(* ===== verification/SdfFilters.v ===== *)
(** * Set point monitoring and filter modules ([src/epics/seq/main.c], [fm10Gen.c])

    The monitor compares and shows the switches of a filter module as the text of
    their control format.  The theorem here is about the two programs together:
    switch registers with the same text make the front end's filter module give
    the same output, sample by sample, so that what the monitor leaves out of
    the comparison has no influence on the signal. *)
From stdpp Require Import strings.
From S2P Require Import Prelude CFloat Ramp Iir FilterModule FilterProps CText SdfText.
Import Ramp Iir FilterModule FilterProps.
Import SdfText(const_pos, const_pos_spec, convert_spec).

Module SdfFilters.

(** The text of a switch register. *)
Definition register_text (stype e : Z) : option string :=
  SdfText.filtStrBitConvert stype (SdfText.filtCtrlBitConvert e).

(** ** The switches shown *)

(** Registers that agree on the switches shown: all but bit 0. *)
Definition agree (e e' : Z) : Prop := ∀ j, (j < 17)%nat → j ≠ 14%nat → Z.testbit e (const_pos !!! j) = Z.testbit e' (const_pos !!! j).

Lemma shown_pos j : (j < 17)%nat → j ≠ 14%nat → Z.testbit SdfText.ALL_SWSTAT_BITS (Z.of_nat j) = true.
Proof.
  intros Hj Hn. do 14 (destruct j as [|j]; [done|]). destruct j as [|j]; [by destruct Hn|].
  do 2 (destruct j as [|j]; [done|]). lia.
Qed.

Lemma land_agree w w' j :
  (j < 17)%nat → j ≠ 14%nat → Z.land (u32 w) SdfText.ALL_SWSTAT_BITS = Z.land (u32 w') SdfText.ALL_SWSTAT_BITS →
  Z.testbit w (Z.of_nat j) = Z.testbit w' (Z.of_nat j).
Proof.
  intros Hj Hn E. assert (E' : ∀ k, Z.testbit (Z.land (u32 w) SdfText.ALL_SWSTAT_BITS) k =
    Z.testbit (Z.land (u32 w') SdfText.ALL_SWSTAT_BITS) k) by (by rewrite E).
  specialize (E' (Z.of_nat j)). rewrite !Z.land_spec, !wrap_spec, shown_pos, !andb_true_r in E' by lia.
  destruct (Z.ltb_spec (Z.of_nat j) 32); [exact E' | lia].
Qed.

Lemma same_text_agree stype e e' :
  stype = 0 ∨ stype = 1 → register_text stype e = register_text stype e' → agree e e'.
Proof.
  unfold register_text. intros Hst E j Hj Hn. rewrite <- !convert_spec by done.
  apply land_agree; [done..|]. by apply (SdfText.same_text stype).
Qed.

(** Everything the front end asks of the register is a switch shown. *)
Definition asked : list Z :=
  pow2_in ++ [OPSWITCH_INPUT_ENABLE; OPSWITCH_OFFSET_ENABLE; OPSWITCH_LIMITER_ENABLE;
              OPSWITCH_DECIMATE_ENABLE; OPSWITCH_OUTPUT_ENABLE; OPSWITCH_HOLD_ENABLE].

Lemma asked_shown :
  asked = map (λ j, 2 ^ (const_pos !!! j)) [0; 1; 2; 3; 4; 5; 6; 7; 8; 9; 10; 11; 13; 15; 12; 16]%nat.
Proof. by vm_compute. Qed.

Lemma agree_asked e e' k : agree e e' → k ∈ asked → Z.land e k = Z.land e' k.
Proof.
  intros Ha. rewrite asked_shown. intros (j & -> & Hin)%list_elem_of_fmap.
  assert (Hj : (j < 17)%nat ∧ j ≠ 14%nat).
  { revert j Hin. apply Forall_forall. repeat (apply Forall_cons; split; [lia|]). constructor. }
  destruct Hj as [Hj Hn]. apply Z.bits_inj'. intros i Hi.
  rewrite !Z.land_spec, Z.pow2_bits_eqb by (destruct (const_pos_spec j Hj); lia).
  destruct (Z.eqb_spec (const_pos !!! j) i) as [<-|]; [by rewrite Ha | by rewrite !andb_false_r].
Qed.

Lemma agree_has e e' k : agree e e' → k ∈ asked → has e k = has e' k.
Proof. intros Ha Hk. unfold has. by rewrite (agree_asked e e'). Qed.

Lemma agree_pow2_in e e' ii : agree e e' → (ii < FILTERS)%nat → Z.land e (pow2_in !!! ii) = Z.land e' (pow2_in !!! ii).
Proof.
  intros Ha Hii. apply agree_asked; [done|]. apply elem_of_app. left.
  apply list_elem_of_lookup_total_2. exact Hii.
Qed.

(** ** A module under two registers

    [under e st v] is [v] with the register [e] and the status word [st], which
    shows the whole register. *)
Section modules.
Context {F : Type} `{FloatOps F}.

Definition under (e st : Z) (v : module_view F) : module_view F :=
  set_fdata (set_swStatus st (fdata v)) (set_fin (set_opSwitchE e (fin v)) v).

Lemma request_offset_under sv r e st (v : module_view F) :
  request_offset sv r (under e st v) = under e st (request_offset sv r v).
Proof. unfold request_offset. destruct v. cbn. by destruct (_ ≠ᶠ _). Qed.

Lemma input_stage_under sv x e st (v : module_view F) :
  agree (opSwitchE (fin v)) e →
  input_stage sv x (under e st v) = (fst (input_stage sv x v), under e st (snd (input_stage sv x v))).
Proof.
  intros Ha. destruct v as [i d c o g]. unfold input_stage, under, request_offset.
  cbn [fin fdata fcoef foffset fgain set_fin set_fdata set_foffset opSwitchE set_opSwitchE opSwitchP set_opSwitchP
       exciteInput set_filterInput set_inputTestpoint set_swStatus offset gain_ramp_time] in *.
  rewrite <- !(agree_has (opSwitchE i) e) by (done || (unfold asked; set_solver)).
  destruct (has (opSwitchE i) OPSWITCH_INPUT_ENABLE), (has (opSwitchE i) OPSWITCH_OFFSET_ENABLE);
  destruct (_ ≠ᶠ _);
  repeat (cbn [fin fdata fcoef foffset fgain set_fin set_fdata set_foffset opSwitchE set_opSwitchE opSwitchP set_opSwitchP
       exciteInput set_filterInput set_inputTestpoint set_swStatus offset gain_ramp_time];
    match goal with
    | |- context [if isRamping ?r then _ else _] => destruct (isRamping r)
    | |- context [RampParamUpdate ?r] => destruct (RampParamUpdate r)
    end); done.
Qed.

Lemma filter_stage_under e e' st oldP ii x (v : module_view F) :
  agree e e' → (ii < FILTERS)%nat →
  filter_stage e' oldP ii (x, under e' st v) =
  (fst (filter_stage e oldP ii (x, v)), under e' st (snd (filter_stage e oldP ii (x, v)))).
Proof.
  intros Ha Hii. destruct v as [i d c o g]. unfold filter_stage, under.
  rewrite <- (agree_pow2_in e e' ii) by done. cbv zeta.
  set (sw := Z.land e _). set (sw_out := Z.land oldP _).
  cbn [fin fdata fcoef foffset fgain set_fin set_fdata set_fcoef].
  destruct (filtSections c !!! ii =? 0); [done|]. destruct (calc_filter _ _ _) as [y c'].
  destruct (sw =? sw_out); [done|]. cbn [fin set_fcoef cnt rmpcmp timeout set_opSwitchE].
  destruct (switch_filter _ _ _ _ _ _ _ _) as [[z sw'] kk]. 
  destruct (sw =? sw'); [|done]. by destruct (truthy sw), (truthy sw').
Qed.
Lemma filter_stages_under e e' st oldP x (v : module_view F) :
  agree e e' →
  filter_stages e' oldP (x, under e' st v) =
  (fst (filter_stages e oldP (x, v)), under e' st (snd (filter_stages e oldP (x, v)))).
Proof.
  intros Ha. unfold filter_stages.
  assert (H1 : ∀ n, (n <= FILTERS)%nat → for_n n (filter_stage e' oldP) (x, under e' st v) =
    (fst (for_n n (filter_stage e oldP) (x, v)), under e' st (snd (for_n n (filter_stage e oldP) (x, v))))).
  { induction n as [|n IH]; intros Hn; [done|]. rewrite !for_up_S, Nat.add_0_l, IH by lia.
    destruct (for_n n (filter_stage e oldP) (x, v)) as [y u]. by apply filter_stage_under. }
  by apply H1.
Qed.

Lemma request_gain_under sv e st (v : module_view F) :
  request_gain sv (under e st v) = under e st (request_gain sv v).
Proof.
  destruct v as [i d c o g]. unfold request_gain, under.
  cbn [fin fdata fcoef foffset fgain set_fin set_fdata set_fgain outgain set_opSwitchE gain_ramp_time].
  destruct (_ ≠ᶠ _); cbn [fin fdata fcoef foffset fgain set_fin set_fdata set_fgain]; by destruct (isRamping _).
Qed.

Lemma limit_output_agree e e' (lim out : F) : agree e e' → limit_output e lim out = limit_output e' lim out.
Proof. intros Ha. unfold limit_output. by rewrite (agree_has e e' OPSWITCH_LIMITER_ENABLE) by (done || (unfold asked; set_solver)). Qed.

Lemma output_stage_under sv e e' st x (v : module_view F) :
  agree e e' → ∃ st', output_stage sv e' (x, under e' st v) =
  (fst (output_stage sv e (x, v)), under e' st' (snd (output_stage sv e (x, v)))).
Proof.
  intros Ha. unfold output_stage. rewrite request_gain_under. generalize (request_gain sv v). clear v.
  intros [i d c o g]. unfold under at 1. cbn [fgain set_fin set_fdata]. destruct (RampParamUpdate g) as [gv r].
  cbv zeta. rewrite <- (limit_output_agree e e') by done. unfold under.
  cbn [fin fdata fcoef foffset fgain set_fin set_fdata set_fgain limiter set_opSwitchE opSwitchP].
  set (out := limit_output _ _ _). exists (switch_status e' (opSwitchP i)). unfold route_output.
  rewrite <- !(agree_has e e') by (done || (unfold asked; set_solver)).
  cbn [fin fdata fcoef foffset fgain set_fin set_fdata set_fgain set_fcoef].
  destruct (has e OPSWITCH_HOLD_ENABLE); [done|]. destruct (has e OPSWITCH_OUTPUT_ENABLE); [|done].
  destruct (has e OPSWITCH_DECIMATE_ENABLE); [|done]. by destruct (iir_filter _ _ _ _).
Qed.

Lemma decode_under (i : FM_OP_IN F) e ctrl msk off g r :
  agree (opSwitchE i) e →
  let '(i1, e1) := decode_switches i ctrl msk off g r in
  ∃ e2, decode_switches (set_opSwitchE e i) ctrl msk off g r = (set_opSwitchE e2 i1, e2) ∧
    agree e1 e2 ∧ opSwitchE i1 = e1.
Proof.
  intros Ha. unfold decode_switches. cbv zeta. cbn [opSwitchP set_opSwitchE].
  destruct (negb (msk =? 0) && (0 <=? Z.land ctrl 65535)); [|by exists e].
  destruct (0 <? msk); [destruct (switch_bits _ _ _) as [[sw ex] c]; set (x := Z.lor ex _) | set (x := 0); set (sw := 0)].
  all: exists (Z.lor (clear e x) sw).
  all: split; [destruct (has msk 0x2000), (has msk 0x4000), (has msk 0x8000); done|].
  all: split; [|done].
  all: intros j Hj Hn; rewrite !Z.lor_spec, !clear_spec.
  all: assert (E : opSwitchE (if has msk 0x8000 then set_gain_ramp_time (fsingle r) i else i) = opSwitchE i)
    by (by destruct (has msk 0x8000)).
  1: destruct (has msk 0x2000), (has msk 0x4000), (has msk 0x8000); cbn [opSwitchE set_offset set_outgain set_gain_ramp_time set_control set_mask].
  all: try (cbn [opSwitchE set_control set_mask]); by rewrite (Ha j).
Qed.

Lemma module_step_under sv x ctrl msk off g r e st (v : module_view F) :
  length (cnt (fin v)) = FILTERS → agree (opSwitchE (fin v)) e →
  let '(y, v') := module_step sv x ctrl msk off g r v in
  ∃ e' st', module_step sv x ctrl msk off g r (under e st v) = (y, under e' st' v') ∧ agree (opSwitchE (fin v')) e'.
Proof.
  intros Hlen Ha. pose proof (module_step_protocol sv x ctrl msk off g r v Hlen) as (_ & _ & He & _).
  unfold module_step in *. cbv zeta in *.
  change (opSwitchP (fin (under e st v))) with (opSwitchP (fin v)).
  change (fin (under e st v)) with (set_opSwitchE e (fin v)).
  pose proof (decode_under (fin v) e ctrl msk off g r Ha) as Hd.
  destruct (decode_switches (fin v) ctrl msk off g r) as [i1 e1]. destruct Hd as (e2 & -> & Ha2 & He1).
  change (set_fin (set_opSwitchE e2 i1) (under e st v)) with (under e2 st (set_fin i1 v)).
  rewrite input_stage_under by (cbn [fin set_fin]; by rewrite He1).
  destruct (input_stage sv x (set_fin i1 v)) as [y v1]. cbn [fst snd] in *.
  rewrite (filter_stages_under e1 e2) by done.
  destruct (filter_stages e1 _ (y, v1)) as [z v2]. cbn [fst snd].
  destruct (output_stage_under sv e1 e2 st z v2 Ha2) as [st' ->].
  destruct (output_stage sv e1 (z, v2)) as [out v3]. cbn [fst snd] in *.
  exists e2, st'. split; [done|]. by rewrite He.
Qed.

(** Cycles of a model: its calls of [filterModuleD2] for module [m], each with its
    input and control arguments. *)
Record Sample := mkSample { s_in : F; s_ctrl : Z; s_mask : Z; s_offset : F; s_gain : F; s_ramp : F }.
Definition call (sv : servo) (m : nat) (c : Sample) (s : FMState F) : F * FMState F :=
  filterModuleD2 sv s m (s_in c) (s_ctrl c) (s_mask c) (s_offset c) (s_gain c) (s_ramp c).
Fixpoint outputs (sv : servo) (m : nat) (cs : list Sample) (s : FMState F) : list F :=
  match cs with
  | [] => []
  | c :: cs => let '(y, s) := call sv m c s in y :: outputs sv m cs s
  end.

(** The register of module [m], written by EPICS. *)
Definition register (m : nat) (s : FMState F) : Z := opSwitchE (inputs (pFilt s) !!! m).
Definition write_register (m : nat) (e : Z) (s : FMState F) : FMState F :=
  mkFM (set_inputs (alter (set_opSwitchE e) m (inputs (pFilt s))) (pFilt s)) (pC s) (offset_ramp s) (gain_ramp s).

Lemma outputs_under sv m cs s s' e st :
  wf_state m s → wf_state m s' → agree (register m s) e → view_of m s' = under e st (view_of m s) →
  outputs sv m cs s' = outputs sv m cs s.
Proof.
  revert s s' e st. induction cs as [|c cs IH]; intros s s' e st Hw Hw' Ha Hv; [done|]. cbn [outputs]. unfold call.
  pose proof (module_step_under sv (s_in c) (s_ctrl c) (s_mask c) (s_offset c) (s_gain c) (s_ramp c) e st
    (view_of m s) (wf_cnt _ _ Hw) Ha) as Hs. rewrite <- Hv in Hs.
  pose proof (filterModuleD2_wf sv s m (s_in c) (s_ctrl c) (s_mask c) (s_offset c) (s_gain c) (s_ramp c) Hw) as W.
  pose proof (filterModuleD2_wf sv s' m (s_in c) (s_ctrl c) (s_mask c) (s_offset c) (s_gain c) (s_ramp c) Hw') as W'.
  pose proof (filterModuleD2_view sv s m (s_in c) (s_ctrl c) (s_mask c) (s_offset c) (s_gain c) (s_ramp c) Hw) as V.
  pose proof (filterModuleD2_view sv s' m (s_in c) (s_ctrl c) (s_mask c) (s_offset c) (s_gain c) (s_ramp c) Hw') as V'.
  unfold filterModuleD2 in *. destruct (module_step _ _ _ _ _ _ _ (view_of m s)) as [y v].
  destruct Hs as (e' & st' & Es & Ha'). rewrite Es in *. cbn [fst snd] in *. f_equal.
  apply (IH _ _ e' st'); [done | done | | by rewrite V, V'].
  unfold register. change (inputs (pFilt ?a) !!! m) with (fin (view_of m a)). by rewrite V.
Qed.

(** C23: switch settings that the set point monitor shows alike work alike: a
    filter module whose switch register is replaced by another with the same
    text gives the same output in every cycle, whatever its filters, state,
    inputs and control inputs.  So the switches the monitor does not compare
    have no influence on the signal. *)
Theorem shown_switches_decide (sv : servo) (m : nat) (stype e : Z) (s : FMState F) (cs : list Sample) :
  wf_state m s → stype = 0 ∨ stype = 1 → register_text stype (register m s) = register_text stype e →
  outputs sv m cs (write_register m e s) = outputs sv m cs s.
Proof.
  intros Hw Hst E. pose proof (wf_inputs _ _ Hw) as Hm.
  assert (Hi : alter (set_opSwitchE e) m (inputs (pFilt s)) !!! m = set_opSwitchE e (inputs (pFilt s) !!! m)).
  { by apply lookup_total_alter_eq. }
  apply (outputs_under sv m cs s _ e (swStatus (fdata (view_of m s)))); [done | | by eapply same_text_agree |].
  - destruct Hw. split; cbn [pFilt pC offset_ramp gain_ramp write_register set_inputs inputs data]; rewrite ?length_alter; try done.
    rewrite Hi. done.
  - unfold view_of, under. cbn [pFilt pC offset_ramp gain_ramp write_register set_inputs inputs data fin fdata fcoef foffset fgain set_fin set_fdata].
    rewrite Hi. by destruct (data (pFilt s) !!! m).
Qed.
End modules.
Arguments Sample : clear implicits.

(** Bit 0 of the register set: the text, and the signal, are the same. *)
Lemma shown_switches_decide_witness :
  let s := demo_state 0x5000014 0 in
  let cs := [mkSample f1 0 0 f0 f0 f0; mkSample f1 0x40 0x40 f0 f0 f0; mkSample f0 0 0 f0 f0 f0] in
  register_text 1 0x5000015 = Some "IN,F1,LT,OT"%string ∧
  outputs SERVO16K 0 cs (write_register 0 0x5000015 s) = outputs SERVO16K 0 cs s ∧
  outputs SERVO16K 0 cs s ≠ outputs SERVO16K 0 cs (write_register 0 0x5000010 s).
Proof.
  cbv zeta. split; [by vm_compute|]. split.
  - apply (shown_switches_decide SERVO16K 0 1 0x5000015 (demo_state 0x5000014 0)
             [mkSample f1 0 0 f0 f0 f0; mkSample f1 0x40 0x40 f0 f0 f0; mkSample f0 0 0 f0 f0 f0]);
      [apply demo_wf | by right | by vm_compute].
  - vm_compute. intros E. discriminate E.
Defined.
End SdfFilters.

...

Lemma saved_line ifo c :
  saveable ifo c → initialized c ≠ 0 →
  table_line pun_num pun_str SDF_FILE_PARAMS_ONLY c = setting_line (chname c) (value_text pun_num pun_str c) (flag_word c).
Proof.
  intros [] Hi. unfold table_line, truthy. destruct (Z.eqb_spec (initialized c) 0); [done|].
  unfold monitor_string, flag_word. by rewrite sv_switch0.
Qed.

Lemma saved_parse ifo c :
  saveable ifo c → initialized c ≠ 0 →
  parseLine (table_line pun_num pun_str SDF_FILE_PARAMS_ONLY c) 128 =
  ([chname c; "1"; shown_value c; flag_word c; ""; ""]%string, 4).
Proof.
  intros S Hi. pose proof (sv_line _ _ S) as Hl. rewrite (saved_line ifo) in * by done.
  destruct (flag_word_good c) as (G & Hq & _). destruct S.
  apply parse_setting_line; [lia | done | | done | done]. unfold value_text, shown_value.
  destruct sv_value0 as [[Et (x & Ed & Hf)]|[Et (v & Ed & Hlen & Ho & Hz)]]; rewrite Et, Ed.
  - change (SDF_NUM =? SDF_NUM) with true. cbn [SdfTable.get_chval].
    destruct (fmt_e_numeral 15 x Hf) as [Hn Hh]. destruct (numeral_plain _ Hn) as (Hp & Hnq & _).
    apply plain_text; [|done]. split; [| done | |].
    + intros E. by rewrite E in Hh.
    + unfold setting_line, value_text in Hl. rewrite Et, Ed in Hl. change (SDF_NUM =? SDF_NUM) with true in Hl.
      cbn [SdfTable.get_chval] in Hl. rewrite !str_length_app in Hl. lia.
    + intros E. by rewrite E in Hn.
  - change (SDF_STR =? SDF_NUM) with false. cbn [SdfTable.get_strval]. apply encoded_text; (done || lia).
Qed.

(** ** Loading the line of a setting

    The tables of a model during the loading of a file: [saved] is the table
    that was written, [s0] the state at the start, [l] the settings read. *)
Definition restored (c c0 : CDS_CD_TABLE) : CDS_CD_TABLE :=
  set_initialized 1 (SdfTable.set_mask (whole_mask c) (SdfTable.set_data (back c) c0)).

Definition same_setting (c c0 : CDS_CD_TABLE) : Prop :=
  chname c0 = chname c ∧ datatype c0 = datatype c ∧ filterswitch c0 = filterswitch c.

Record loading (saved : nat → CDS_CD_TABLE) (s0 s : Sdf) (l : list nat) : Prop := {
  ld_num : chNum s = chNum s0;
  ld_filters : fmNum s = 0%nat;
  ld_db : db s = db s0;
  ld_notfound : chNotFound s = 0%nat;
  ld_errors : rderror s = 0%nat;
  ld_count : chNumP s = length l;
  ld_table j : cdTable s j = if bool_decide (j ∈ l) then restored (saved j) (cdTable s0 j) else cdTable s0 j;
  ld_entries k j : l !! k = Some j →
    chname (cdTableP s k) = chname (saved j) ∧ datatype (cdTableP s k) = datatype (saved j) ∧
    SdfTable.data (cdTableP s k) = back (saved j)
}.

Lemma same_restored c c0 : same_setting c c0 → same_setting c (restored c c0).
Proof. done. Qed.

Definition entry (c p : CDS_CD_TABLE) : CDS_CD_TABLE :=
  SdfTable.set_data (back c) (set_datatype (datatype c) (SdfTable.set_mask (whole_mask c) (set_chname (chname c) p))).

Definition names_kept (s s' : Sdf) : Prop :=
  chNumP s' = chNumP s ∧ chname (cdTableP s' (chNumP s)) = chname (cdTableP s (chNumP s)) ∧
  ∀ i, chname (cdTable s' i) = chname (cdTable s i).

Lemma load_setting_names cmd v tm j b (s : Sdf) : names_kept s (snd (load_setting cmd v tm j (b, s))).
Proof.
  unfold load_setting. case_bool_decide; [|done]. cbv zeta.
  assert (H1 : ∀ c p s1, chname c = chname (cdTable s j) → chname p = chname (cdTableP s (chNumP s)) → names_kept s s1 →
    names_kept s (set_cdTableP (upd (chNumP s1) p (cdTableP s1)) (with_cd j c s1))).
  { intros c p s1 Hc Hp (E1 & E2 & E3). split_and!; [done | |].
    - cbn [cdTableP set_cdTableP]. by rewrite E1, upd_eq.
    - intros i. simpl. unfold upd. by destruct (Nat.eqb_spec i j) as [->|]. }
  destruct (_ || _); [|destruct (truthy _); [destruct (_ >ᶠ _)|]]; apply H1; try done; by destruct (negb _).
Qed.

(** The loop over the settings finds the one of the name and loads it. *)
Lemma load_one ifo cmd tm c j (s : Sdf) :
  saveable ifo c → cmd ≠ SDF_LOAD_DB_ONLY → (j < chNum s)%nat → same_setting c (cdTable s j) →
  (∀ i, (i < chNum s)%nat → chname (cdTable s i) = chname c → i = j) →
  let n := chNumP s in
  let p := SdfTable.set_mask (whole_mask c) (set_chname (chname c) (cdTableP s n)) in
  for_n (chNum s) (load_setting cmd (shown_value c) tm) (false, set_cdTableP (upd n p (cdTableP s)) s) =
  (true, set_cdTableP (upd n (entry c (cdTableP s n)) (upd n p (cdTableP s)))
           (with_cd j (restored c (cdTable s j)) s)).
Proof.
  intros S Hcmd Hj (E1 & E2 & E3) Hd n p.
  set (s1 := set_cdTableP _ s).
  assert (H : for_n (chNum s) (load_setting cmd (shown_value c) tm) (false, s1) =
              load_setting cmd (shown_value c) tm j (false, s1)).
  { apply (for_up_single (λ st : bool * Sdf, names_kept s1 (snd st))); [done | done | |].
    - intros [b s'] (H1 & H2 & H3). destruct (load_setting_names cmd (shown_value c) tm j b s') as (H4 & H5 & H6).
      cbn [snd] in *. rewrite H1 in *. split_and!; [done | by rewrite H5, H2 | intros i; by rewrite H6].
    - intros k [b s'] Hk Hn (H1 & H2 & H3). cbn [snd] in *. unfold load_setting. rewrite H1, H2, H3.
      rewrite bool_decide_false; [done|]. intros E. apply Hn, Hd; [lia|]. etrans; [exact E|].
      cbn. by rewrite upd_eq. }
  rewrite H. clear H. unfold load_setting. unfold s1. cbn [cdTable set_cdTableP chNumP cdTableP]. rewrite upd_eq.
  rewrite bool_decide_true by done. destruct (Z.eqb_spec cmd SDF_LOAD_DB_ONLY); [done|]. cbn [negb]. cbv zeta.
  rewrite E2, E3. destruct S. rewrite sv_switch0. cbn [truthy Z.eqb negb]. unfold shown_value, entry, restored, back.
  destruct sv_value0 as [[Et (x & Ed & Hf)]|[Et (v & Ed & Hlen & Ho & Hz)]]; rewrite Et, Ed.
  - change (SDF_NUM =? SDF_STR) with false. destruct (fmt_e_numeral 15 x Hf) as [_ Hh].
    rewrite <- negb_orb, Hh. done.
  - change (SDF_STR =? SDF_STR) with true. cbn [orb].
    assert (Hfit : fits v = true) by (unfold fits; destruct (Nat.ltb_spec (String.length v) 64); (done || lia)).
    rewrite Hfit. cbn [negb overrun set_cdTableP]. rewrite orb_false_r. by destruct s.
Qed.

> **ABOUT THIS TASK**
Show every line above in which the word "From" appears.

> **EXERCISE SOLUTION**
From stdpp Require Import strings.
From S2P Require Import Prelude CFloat Ramp Iir FilterModule FilterProps CText SdfText.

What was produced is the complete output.